*DATA TO USE:*
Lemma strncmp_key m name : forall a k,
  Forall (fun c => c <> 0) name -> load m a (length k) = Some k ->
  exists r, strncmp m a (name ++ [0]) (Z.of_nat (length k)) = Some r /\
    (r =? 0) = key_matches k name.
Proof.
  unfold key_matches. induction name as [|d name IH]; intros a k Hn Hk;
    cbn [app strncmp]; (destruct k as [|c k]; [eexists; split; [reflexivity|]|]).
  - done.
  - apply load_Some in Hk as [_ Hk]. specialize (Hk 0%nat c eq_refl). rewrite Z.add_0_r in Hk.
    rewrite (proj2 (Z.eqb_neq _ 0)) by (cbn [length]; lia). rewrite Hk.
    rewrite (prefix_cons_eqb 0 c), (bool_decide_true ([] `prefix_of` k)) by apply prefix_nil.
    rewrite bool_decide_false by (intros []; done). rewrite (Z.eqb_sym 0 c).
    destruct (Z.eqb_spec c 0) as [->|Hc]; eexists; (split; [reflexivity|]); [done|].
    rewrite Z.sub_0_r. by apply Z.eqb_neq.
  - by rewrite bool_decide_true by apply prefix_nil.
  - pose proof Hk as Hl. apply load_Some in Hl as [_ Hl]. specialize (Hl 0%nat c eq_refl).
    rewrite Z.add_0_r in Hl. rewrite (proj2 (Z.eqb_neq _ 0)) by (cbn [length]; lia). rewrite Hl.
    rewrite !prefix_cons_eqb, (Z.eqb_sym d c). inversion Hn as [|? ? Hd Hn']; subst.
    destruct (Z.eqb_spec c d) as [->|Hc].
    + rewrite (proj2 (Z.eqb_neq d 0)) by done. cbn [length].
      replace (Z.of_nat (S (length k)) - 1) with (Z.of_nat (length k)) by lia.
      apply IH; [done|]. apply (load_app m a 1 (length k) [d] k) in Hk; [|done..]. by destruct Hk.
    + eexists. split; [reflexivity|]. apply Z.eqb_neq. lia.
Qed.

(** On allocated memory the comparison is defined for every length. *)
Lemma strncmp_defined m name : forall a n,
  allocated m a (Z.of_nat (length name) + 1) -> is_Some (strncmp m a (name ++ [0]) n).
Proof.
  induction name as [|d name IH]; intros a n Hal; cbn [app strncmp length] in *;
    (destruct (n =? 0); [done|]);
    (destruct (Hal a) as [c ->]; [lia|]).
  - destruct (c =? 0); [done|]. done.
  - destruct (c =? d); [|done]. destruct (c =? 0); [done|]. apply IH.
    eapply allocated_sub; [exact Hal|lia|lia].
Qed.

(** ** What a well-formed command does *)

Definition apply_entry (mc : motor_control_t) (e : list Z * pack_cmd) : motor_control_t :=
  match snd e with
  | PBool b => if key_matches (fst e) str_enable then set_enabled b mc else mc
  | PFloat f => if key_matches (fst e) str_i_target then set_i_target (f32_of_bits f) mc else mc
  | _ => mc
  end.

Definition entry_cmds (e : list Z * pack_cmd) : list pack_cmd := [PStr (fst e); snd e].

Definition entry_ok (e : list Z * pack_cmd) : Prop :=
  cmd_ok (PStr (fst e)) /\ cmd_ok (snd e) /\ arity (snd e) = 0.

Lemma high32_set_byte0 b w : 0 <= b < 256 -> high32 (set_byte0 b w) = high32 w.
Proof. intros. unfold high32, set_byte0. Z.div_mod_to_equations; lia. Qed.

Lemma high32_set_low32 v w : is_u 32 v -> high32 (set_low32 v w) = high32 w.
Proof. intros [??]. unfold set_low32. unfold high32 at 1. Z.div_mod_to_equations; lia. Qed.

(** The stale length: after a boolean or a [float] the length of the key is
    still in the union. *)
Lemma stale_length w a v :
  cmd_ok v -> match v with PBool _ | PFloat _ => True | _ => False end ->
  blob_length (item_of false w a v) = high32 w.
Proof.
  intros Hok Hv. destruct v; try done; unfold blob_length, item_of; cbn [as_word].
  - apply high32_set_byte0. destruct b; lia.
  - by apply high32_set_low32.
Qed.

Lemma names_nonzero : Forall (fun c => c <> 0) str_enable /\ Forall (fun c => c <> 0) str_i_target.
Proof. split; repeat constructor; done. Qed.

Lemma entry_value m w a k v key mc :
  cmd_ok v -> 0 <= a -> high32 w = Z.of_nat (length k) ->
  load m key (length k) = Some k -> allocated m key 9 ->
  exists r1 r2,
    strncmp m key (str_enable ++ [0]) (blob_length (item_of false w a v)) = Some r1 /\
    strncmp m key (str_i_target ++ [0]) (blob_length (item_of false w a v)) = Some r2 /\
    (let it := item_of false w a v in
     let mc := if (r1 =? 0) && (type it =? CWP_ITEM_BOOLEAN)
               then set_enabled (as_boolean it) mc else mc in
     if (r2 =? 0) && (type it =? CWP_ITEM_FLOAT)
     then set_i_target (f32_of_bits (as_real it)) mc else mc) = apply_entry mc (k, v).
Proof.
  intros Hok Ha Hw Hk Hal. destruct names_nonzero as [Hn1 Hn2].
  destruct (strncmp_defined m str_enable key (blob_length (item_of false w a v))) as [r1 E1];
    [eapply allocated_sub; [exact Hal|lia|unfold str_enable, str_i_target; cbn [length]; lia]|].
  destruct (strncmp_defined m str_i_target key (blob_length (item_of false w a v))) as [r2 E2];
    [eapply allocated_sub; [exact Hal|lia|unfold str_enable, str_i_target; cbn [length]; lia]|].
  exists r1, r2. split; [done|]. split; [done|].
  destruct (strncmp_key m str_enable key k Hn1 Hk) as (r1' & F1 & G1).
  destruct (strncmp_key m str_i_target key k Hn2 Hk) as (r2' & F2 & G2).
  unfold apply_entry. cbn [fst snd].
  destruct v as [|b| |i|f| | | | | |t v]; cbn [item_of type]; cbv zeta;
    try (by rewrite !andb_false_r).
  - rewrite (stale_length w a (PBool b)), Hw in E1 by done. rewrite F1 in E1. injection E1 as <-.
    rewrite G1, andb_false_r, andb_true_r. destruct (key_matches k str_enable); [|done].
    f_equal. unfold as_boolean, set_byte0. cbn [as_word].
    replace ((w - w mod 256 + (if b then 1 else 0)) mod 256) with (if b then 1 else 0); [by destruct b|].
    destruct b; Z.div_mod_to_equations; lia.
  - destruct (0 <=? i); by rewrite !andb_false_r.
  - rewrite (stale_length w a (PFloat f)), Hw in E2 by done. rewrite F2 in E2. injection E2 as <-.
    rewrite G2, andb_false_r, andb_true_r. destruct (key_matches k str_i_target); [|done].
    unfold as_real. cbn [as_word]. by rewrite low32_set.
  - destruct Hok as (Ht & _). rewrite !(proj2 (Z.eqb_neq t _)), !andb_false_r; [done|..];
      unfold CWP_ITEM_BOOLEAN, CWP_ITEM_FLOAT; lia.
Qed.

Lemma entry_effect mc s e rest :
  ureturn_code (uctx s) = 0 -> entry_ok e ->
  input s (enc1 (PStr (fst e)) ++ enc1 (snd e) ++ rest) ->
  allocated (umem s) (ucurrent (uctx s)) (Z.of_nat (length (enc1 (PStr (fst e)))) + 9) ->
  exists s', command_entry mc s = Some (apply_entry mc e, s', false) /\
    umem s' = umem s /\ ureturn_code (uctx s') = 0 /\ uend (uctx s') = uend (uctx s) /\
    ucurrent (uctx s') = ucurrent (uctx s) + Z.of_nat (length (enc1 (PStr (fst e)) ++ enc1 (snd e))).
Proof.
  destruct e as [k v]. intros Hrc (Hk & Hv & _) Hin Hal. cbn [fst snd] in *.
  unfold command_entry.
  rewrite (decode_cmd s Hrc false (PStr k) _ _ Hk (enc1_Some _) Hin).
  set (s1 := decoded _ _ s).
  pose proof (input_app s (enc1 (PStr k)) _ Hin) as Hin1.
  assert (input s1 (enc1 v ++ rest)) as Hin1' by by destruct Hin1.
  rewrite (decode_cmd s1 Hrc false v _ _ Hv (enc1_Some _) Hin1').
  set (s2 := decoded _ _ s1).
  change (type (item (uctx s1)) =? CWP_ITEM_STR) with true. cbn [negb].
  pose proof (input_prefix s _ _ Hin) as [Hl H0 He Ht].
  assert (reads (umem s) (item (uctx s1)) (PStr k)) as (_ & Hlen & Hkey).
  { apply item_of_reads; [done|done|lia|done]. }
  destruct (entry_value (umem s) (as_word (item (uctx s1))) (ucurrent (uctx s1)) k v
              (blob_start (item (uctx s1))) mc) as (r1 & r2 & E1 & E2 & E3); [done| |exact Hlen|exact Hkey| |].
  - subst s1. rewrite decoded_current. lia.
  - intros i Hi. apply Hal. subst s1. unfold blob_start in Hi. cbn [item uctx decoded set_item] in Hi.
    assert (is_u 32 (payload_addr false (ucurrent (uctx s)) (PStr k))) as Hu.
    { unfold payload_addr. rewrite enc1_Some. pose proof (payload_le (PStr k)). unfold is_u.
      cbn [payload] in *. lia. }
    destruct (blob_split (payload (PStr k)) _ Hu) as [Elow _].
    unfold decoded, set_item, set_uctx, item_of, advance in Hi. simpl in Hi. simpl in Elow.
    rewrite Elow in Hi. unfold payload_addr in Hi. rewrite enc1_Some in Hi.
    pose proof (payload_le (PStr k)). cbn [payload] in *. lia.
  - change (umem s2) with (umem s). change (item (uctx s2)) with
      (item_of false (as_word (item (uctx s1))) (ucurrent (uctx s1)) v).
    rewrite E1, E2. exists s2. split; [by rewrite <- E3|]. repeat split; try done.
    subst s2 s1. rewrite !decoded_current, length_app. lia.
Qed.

*DIRECTIONS FOR THIS TASK:* Within the material above, extract exactly the lines that start at the line containing "apply item_of_reads; [done|done|lia|done]." and stop after the line containing "rewrite Elow in", and only those.

*ANSWER SPACE:*
  { apply item_of_reads; [done|done|lia|done]. }
  destruct (entry_value (umem s) (as_word (item (uctx s1))) (ucurrent (uctx s1)) k v
              (blob_start (item (uctx s1))) mc) as (r1 & r2 & E1 & E2 & E3); [done| |exact Hlen|exact Hkey| |].
  - subst s1. rewrite decoded_current. lia.
  - intros i Hi. apply Hal. subst s1. unfold blob_start in Hi. cbn [item uctx decoded set_item] in Hi.
    assert (is_u 32 (payload_addr false (ucurrent (uctx s)) (PStr k))) as Hu.
    { unfold payload_addr. rewrite enc1_Some. pose proof (payload_le (PStr k)). unfold is_u.
      cbn [payload] in *. lia. }
    destruct (blob_split (payload (PStr k)) _ Hu) as [Elow _].
    unfold decoded, set_item, set_uctx, item_of, advance in Hi. simpl in Hi. simpl in Elow.
    rewrite Elow in Hi. unfold payload_addr in Hi. rewrite enc1_Some in Hi.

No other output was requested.